Wer nun meint, die Grünen verkaufen
sich zu billig, irrt. Der von Sebastian Kurz zu bezahlende Preis ist
deren Marktpreis. Mehr gibt es nicht und Kogler weiß das auch. Daher
ist tief stapeln angesagt. Dieses „Ohne uns wäre die FPÖ an der
Regierung“ wird reingehen. Das hat zwar überhaupt keine
Perspektive, aber unmittelbar, solange auf der Ebene des kleinsten
Übels gedacht wird, einiges an Überzeugungskraft. So geht einmal
mehr die Zukunft in der Verantwortung unter. Aber solange nichts
anderes in Sicht ist, ist das Selbe in Grün zweifellos eine
Attraktion.

Was der Prototyp hergeben oder
anrichten wird, wird genau zu beobachten sein. Noch sind die Konturen
diffus.

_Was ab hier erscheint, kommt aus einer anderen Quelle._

Lemma aggressive_retries_first_success chatId dir before :
  forall retry later w wk files w1,
    retries_fail chatId dir before w = Some wk ->
    Enforced.downloadGeneratedCode chatId dir (retry_world retry wk) = (Ok files, w1) ->
    files <> [] ->
    Enforced.aggressive_retries chatId dir (before ++ retry :: later) w
      = (Ok (files, Some retry), snd (log (LogRetryOk retry) w1)) /\
    gets w1 = gets w + length before + 1.
Proof.
  induction before as [| r before IH]; intros retry later w wk files w1;
    cbn [retries_fail length app Enforced.aggressive_retries].
  - intros H Hs Hne. injection H as <-.
    pose proof (enforced_download_gets chatId dir (retry_world retry w)) as Hg.
    unfold retry_world in *. unfold bind, try_catch. cbn [log emit sleep fst snd] in *.
    rewrite Hs in *. cbn [snd gets] in Hg.
    split; [destruct files; [congruence | reflexivity] | lia].
  - pose proof (enforced_download_gets chatId dir (retry_world r w)) as Hg.
    unfold retry_world at 1 2. unfold retry_world in Hg.
    unfold bind, try_catch. cbn [log emit sleep fst snd] in *.
    destruct (Enforced.downloadGeneratedCode chatId dir _) as [[[| f fl] | e] w0];
      [| intros H; discriminate H |];
      cbn [length Nat.ltb Nat.leb fst snd ret gets] in *; intros H Hs Hne;
      destruct (IH _ later _ _ _ _ H Hs Hne) as [Hrun Hgets];
      cbn [log emit snd gets] in Hgets; (split; [exact Hrun | lia]).
Qed.

Lemma aggressive_retries_all_fail chatId dir retries :
  forall w w',
    retries_fail chatId dir retries w = Some w' ->
    Enforced.aggressive_retries chatId dir retries w = (Ok ([], None), w') /\
    gets w' = gets w + length retries.
Proof.
  induction retries as [| r retries IH]; intros w w';
    cbn [retries_fail length Enforced.aggressive_retries].
  - intros H. injection H as <-. split; [reflexivity | lia].
  - pose proof (enforced_download_gets chatId dir (retry_world r w)) as Hg.
    unfold retry_world at 1. unfold retry_world in Hg.
    unfold bind, try_catch. cbn [log emit sleep fst snd] in *.
    destruct (Enforced.downloadGeneratedCode chatId dir _) as [[[| f fl] | e] w0];
      [| intros H; discriminate H |];
      cbn [length Nat.ltb Nat.leb fst snd ret gets] in *; intros H;
      destruct (IH _ _ H) as [Hrun Hgets];
      cbn [log emit snd gets] in Hgets; (split; [exact Hrun | lia]).
Qed.

(** C6. The stages that follow the deadline, and likewise the five retries
    of [createAndDownload], are run one after the other. When the stages
    before one have all come up without a file, by returning none or by
    throwing, and that one returns files, its list is the result: of the
    loop whatever the later stages are, and of [waitAndDownloadEnforced]
    after its deadline with exactly one request per stage run, so that no
    later stage is invoked. When every stage comes up without a file the
    result is the empty list, returned normally after one request per
    stage. One of the two always applies: the stages never throw. In
    [createAndDownload] the retries decide the outcome in the same way. *)
Theorem C6_first_success_ends_the_stages :
  forall (chatId dir : string) (w : World),
    (* the loop over the strategies *)
    (forall i n before stage later wk files w1,
       stages_fail i n before w = Some wk ->
       stage (snd (log (LogFinalAttempt (i + length before + 1) n) wk)) = (Ok files, w1) ->
       files <> [] ->
       Enforced.final_attempts i n (before ++ stage :: later) w
         = (Ok (Return files), snd (log (LogFinalOk (i + length before + 1)) w1))) /\
    (forall i n todo w',
       stages_fail i n todo w = Some w' ->
       Enforced.final_attempts i n todo w = (Ok Next, w')) /\
    (* [waitAndDownloadEnforced] after its deadline *)
    (forall maxWaitTime ps w1,
       Enforced.poll_loop (Enforced.poll_fuel (maxWaitTime * 1000)) chatId dir (clock w)
           (maxWaitTime * 1000) (Enforced.mkPollState 0 "unknown", w)
         = (Ok (Some Next), (ps, w1)) ->
       Enforced.waitAndDownloadEnforced chatId dir maxWaitTime w
         = Enforced.after_deadline chatId dir w1) /\
    (forall before stage later wk files w1,
       Enforced.strategies chatId dir = (before ++ stage :: later)%list ->
       stages_fail 0 3 before (snd (log LogDeadline w)) = Some wk ->
       stage (snd (log (LogFinalAttempt (length before + 1) 3) wk)) = (Ok files, w1) ->
       files <> [] ->
       Enforced.after_deadline chatId dir w
         = (Ok files, snd (log (LogFinalOk (length before + 1)) w1)) /\
       gets w1 = gets w + length before + 1) /\
    (forall w3,
       stages_fail 0 3 (Enforced.strategies chatId dir) (snd (log LogDeadline w)) = Some w3 ->
       Enforced.after_deadline chatId dir w
         = (Ok [], snd (log (LogManualHint chatId) (snd (log LogExhausted w3)))) /\
       gets w3 = gets w + 3) /\
    (exists files w', Enforced.after_deadline chatId dir w = (Ok files, w')) /\
    (* the retries of [createAndDownload] *)
    (forall before retry later wk files w1,
       retries_fail chatId dir before w = Some wk ->
       Enforced.downloadGeneratedCode chatId dir (retry_world retry wk) = (Ok files, w1) ->
       files <> [] ->
       Enforced.aggressive_retries chatId dir (before ++ retry :: later) w
         = (Ok (files, Some retry), snd (log (LogRetryOk retry) w1)) /\
       gets w1 = gets w + length before + 1) /\
    (forall retries w',
       retries_fail chatId dir retries w = Some w' ->
       Enforced.aggressive_retries chatId dir retries w = (Ok ([], None), w') /\
       gets w' = gets w + length retries) /\
    (forall prompt_ options created w1 w2 r w3,
       Creator.createChat prompt_
         (Some (Js.or_else (Enforced.system options) Enforced.defaultSystem)) None
         (mkModelConfiguration (Some (Js.or_else (Enforced.modelId options) "v0-1.5-md"))
                               false (Enforced.thinking options) "sync")
         [] None w = (Ok created, w1) ->
       (if bool_decide (Enforced.version_status created = Some "completed")
        then Enforced.downloadGeneratedCode (id created)
               (Js.or_else (Enforced.outputDir options) "./src/components")
        else Enforced.waitAndDownloadEnforced (id created)
               (Js.or_else (Enforced.outputDir options) "./src/components") 300) w1
         = (Ok [], w2) ->
       Enforced.aggressive_retries (id created)
         (Js.or_else (Enforced.outputDir options) "./src/components") [1; 2; 3; 4; 5] w2
         = (Ok r, w3) ->
       Enforced.createAndDownload prompt_ options w =
         match r with
         | (files, Some _) =>
             (Ok (Enforced.mkOutcome created (Some files) (Some "retry_success") None), w3)
         | (_, None) =>
             (Ok (Enforced.mkOutcome created None (Some "failed_will_retry") None),
              snd (log (LogManualHint (id created)) w3))
         end).
Proof.
  intros chatId dir w.
  repeat match goal with |- _ /\ _ => split end.
  - intros i n before stage later wk files w1. apply final_attempts_first_success.
  - intros i n todo w'. apply final_attempts_all_fail.
  - intros maxWaitTime ps w1 Hloop.
    unfold Enforced.waitAndDownloadEnforced, bind, now, with_locals. cbn [fst snd].
    rewrite Hloop. reflexivity.
  - intros before stage later wk files w1 Hsplit Hfail Hstage Hne.
    split.
    + unfold Enforced.after_deadline, bind. cbn [log emit fst snd] in *.
      rewrite Hsplit.
      replace (length (before ++ stage :: later)) with 3
        by (rewrite <- Hsplit; reflexivity).
      erewrite (final_attempts_first_success before 0 3); [reflexivity | | | exact Hne];
        eassumption.
    + assert (Hbefore : forall s w0, In s before -> gets (snd (s w0)) = S (gets w0)).
      { intros s w0 Hin. apply (strategies_gets chatId dir). rewrite Hsplit.
        apply in_or_app. now left. }
      pose proof (stages_fail_gets before Hbefore _ _ _ _ Hfail) as Hg.
      assert (Hs : gets (snd (stage (snd (log (LogFinalAttempt (length before + 1) 3) wk))))
                   = S (gets (snd (log (LogFinalAttempt (length before + 1) 3) wk)))).
      { apply (strategies_gets chatId dir). rewrite Hsplit. apply in_or_app.
        right. now left. }
      rewrite Hstage in Hs. cbn [log emit fst snd gets] in *.
      rewrite Hs, Hg, Nat.add_1_r. reflexivity.
  - intros w3 Hfail. split.
    + unfold Enforced.after_deadline, bind. cbn [log emit fst snd] in *.
      change (length (Enforced.strategies chatId dir)) with 3.
      rewrite (final_attempts_all_fail _ _ _ _ _ Hfail). reflexivity.
    + pose proof (stages_fail_gets (Enforced.strategies chatId dir)
                    (fun s w0 => strategies_gets chatId dir s w0) _ _ _ _ Hfail) as Hg.
      cbn [log emit fst snd gets length Enforced.strategies] in Hg. exact Hg.
  - apply after_deadline_returns.
  - intros before retry later wk files w1. apply aggressive_retries_first_success.
  - intros retries w'. apply aggressive_retries_all_fail.
  - intros prompt_ options created w1 w2 r w3 Hcreate Hfirst Hretries.
    unfold Enforced.createAndDownload. unfold bind at 1. rewrite Hcreate.
    unfold try_catch. unfold bind at 1. rewrite Hfirst.
    cbn [length Nat.ltb Nat.leb]. unfold bind at 1. rewrite Hretries.
    destruct r as [files [k |]]; reflexivity.
Qed.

Der bulgarische Politologe Ivan Krastev meint, dass
österreichische Modell könnte als Koalition der Generationen zum
„Laboratorium für ganz Westeuropa werden“. Der scheidende
EU-Kommissionspräsident Jean-Claude Juncker ist jedenfalls
begeistert. Viele Augen sind auf Wien gerichtet, schier verblüfft
gibt man sich über die Wandlungsfähigkeit des ehemaligen und
zukünftigen Kanzlers der Republik. Uns verblüffen eher die
Verblüfften als Kurz. Der ist so und das geht so.